Deep health check that verifies all subsystems. Returns ``200 OK`` when all components are healthy, or ``503 Service Unavailable`` if the database, CA backend, or CRL subsystem is unhealthy.

.. code-block:: json

   {
     "status": "ok",
     "checks": {
       "database": {
         "status": "ok",
         "pool": {
           "size": 10,
           "available": 8,
           "waiting": 0
         }
       },
       "ca_backend": { "status": "ok" },
       "crl": { "status": "ok", "stale": false },
       "workers": {
         "challenge": true,
         "cleanup": true,
         "expiration": true
       },
       "smtp": { "status": "ok" },
       "dns_resolver": { "status": "ok" }
     },
     "shutting_down": false
   }

When the connection pool is exhausted (all connections in use), the database check is skipped to avoid blocking the health probe, and the response reports ``"database": "pool_exhausted"`` with ``"status": "degraded"``:

.. code-block:: json

   {
     "status": "degraded",
     "checks": {
       "database": "pool_exhausted",
       "ca_backend": { "status": "ok" },
       ...
     },
     "shutting_down": false
   }

.. note::

   **503 Triggers**

   The ``/healthz`` endpoint returns 503 if any of the following are unhealthy: ``database`` (including ``pool_exhausted``), ``ca_backend``, or ``crl`` (when CRL is enabled and stale). Non-critical subsystems like SMTP and DNS resolver are reported but do not affect the HTTP status code.

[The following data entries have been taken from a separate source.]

Lemma adjust_dataframe_records_witness :
  frames sample_state !! 0 = Some sample_frame
  ∧ adjust_dataframe (sample_oracle 1) 0 ["f1"] sample_state
    = (sample_run.1, sample_run.2)
  ∧ sample_run.1 = Ok (1, drawn_value (sample_oracle 1), "-")
  ∧ (closed (conn sample_state) = false → io_error (sample_oracle 1) = None →
     ∃ row,
       adjustments (conn sample_run.2) = adjustments (conn sample_state) ++ [row]
       ∧ random_value row = drawn_value (sample_oracle 1)
       ∧ operation row = drawn_operation (sample_oracle 1)
       ∧ timestamp row = now_isoformat (sample_oracle 1))
  ∧ ∀ adj magnitude sign, sample_run.1 = Ok (adj, magnitude, sign) →
      ∃ row,
        adjustments (conn sample_run.2) = adjustments (conn sample_state) ++ [row]
        ∧ last (adjustments (conn sample_run.2)) = Some row
        ∧ random_value row = magnitude
        ∧ operation row = sign
        ∧ timestamp row = now_isoformat (sample_oracle 1)
        ∧ ∃ a', frames sample_run.2 !! adj = Some a'
            ∧ ∀ col idx, col ∈ ["f1"] → idx < nrows sample_frame →
                ∃ c nv, loc_get sample_frame idx col = Ok (Scalar c)
                        ∧ adjust_value (Scalar c) (random_value row) (operation row) = Ok nv
                        ∧ loc_get a' idx col = Ok (Scalar nv).
Proof.
  split; [reflexivity |]. split; [apply surjective_pairing |].
  split; [reflexivity |].
  apply (adjust_dataframe_records sample_state (sample_oracle 1) 0 sample_frame ["f1"]);
    [reflexivity | apply surjective_pairing].
Defined.

(** C6. When the insert raises, [adjust_dataframe] raises the same error
    and returns no table: the store holds what it held, the input table is
    untouched, and the copy made at line 46 has had no cell written. *)
Theorem adjust_dataframe_write_failure (st : State) (o : Oracle) (df : nat)
    (d : DataFrame) (sel : list string) (msg : string) :
  frames st !! df = Some d →
  closed (conn st) = false →
  io_error o = Some msg →
  generate_and_store_random o st = (Raise (OperationalError msg), st)
  ∧ ∃ st', adjust_dataframe o df sel st = (Raise (OperationalError msg), st')
      ∧ conn st' = conn st
      ∧ frames st' !! df = Some d
      ∧ frames st' = <[fresh (dom (frames st)) := d]> (frames st).
Proof.
  intros Hd Hopen Hio. split.
  - by rewrite generate_run, Hopen, Hio.
  - rewrite (adjust_run _ _ _ _ _ Hd). cbv zeta. rewrite Hopen, Hio.
    eexists. split; [reflexivity |]. simpl. split; [done |]. split; [| done].
    rewrite lookup_insert_ne; [done |]. symmetry. by eapply fresh_frame_ne.
Qed.

Lemma adjust_dataframe_write_failure_witness :
  frames sample_state !! 0 = Some sample_frame
  ∧ closed (conn sample_state) = false
  ∧ io_error failing_oracle = Some "database or disk is full"
  ∧ generate_and_store_random failing_oracle sample_state
    = (Raise (OperationalError "database or disk is full"), sample_state)
  ∧ ∃ st', adjust_dataframe failing_oracle 0 ["f1"] sample_state
           = (Raise (OperationalError "database or disk is full"), st')
      ∧ conn st' = conn sample_state
      ∧ frames st' !! 0 = Some sample_frame
      ∧ frames st' = <[fresh (dom (frames sample_state)) := sample_frame]> (frames sample_state).
Proof.
  split; [reflexivity |]. split; [reflexivity |]. split; [reflexivity |].
  apply (adjust_dataframe_write_failure sample_state failing_oracle 0 sample_frame ["f1"]);
    reflexivity.
Defined.

(** ** Ordering by timestamp *)

Lemma string_compare_refl s : (s ?= s)%string = Eq.
Proof.
  induction s as [| a s IH]; [done |]. simpl.
  unfold Ascii.compare. by rewrite N.compare_refl.
Qed.

Lemma string_compare_lt_trans a b c :
  (a ?= b)%string = Lt → (b ?= c)%string = Lt → (a ?= c)%string = Lt.
Proof.
  revert b c. induction a as [| x a IH]; intros [| y b] [| z c]; simpl; try done.
  destruct (Ascii.compare x y) eqn:Hxy, (Ascii.compare y z) eqn:Hyz; try done.
  - apply Ascii.compare_eq_iff in Hxy as ->. rewrite Hyz. apply IH.
  - apply Ascii.compare_eq_iff in Hxy as ->. by rewrite Hyz.
  - apply Ascii.compare_eq_iff in Hyz as ->. by rewrite Hxy.
  - unfold Ascii.compare in *. rewrite N.compare_lt_iff in Hxy, Hyz.
    intros _ _.
    assert ((Ascii.N_of_ascii x ?= Ascii.N_of_ascii z)%N = Lt) as ->; [| done].
    apply N.compare_lt_iff. lia.
Qed.

Lemma string_leb_alt a b :
  String.leb a b = true ↔ a = b ∨ (a ?= b)%string = Lt.
Proof.
  unfold String.leb. destruct (a ?= b)%string eqn:H.
  - apply String.compare_eq_iff in H. tauto.
  - tauto.
  - split; [done |]. intros [-> | ?]; [| done].
    by rewrite string_compare_refl in H.
Qed.

Lemma string_leb_trans a b c :
  String.leb a b = true → String.leb b c = true → String.leb a c = true.
Proof.
  rewrite !string_leb_alt. intros [-> | Hab] [-> | Hbc]; auto.
  right. by eapply string_compare_lt_trans.
Qed.



#[local] Instance not_older_trans : Transitive Spec.not_older.
Proof. intros a b c Hab Hbc. unfold Spec.not_older in *. by eapply string_leb_trans. Qed.

Lemma insert_desc_perm r l : insert_desc r l ≡ₚ r :: l.
Proof.
  induction l as [| h t IH]; [done |]. simpl.
  destruct (String.ltb (timestamp r) (timestamp h)); [| done].
  rewrite IH. apply Permutation_swap.
Qed.


Lemma order_by_timestamp_desc_perm rows : order_by_timestamp_desc rows ≡ₚ rows.
Proof.
  induction rows as [| r rows IH]; [done |]. simpl.
  by rewrite insert_desc_perm, IH.
Qed.






(** C5, as stated, fails: called with an empty selection on a fresh store
    the transform returns the table as it was and creates a history row. *)
Lemma empty_selection_creates_row :
  adjust_dataframe (sample_oracle 0) 0 [] sample_state = (empty_run.1, empty_run.2)
  ∧ empty_run.1 = Ok (1, drawn_value (sample_oracle 0), "+")
  ∧ frames empty_run.2 !! 1 = Some sample_frame
  ∧ adjustments (conn sample_state) = []
  ∧ length (adjustments (conn empty_run.2)) = 1
  ∧ adjustments (conn empty_run.2) ≠ adjustments (conn sample_state).
Proof.
  split; [apply surjective_pairing |].
  repeat split; try reflexivity. by vm_compute.
Qed.

(** C5 (amended). Called with an empty selection on an open store whose
    write succeeds, [adjust_dataframe] validates nothing: it returns a table
    equal to the input, leaves the input as it was, and appends one history
    row.  The caller in [main] rejects an empty selection before the call,
    and then the table and the history stay as they were. *)
Theorem adjust_dataframe_empty_selection (st : State) (o : Oracle) (df : nat)
    (d : DataFrame) :
  frames st !! df = Some d →
  closed (conn st) = false →
  io_error o = None →
  (∃ adj magnitude sign st',
      adjust_dataframe o df [] st = (Ok (adj, magnitude, sign), st')
      ∧ frames st' !! adj = Some d
      ∧ frames st' !! df = Some d
      ∧ ∃ row, adjustments (conn st') = adjustments (conn st) ++ [row]
               ∧ random_value row = magnitude ∧ operation row = sign)
  ∧ apply_random_adjustment o df [] st = (Ok None, st).
Proof.
  intros Hd Hopen Hio. split; [| done].
  exists (fresh (dom (frames st))), (drawn_value o), (drawn_operation o).
  eexists. rewrite (adjust_run _ _ _ _ _ Hd). cbv zeta. rewrite Hopen, Hio.
  split; [reflexivity |]. simpl. split; [apply lookup_insert_eq |]. split.
  - rewrite lookup_insert_ne; [done |]. symmetry. by eapply fresh_frame_ne.
  - by exists (new_row o (conn st)).
Qed.

Lemma adjust_dataframe_empty_selection_witness :
  frames sample_state !! 0 = Some sample_frame
  ∧ closed (conn sample_state) = false
  ∧ io_error (sample_oracle 0) = None
  ∧ (∃ adj magnitude sign st',
        adjust_dataframe (sample_oracle 0) 0 [] sample_state
          = (Ok (adj, magnitude, sign), st')
        ∧ frames st' !! adj = Some sample_frame
        ∧ frames st' !! 0 = Some sample_frame
        ∧ ∃ row, adjustments (conn st') = adjustments (conn sample_state) ++ [row]
                 ∧ random_value row = magnitude ∧ operation row = sign)
  ∧ apply_random_adjustment (sample_oracle 0) 0 [] sample_state = (Ok None, sample_state).
Proof.
  split; [reflexivity |]. split; [reflexivity |]. split; [reflexivity |].
  apply (adjust_dataframe_empty_selection sample_state (sample_oracle 0) 0 sample_frame);
    reflexivity.
Defined.

Lemma closed_conn_fixed c st :
  closed (conn st) = true → conn (run_call c st) = conn st.
Proof.
  intros Hc. destruct (run_call_conn c st) as [H | [(o & Ho & _) | [_ ->]]].
  - done.
  - congruence.
  - rewrite <- Hc. apply conn_id.
Qed.

Lemma closed_conn_fixed_calls cs st :
  closed (conn st) = true → conn (run_calls cs st) = conn st.
Proof.
  revert st. induction cs as [| c cs IH]; intros st Hc; [done |]. simpl.
  rewrite IH; rewrite closed_conn_fixed; done.
Qed.

(** C7. After [close] the store is closed: recording, adjusting and reading
    the history each raise the closed-database error and insert nothing,
    and no later sequence of calls opens the store again or changes its
    rows.  On an open store no call but [close] closes it. *)
Theorem closed_store_rejects (st : State) (o : Oracle) (df : nat) (d : DataFrame)
    (sel : list string) (cs : list call) :
  frames st !! df = Some d →
  let stc := (close st).2 in
  (close st).1 = Ok tt
  ∧ closed (conn stc) = true
  ∧ adjustments (conn stc) = adjustments (conn st)
  ∧ generate_and_store_random o stc = (Raise ProgrammingError, stc)
  ∧ (∃ st', adjust_dataframe o df sel stc = (Raise ProgrammingError, st')
            ∧ conn st' = conn stc)
  ∧ get_adjustment_history stc = (Raise ProgrammingError, stc)
  ∧ closed (conn (run_calls cs stc)) = true
  ∧ adjustments (conn (run_calls cs stc)) = adjustments (conn st)
  ∧ ∀ c, closed (conn st) = false → closed (conn (run_call c st)) = true →
         c = CallClose.
Proof.
  intros Hd stc.
  assert (closed (conn stc) = true) as Hc by done.
  split; [done |]. split; [done |]. split; [done |].
  split; [by rewrite generate_run, Hc |].
  split.
  { assert (frames stc !! df = Some d) as Hd' by done.
    rewrite (adjust_run _ _ _ _ _ Hd'). cbv zeta. rewrite Hc. by eexists. }
  split; [unfold get_adjustment_history; by rewrite Hc |].
  rewrite (closed_conn_fixed_calls cs stc Hc).
  split; [done |]. split; [done |].
  intros c Hopen Hclosed.
  destruct (run_call_conn c st) as [H | [(o' & _ & _ & _ & H) | [-> _]]].
  - congruence.
  - by rewrite H in Hclosed.
  - done.
Qed.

GET /readyz --- Readiness Probe
^^^^^^^^^^^^^^^^^^^^^^^^^^^^^^^^

Kubernetes readiness probe. Returns ``200 OK`` when the server is ready to accept traffic, or ``503 Service Unavailable`` with a reason when it is not.

Success response:

.. code-block:: json

   {
     "ready": true
   }

Failure responses:

.. code-block:: json

   {
     "ready": false,
     "reason": "database unavailable"
   }

When the connection pool is critically exhausted:

.. code-block:: json

   {
     "ready": false,
     "reason": "Connection pool exhausted",
     "pool": { "size": 20, "available": 0, "waiting": 5 }
   }

Use this for Kubernetes readiness probes so that traffic is only routed to instances that have completed startup and can serve requests.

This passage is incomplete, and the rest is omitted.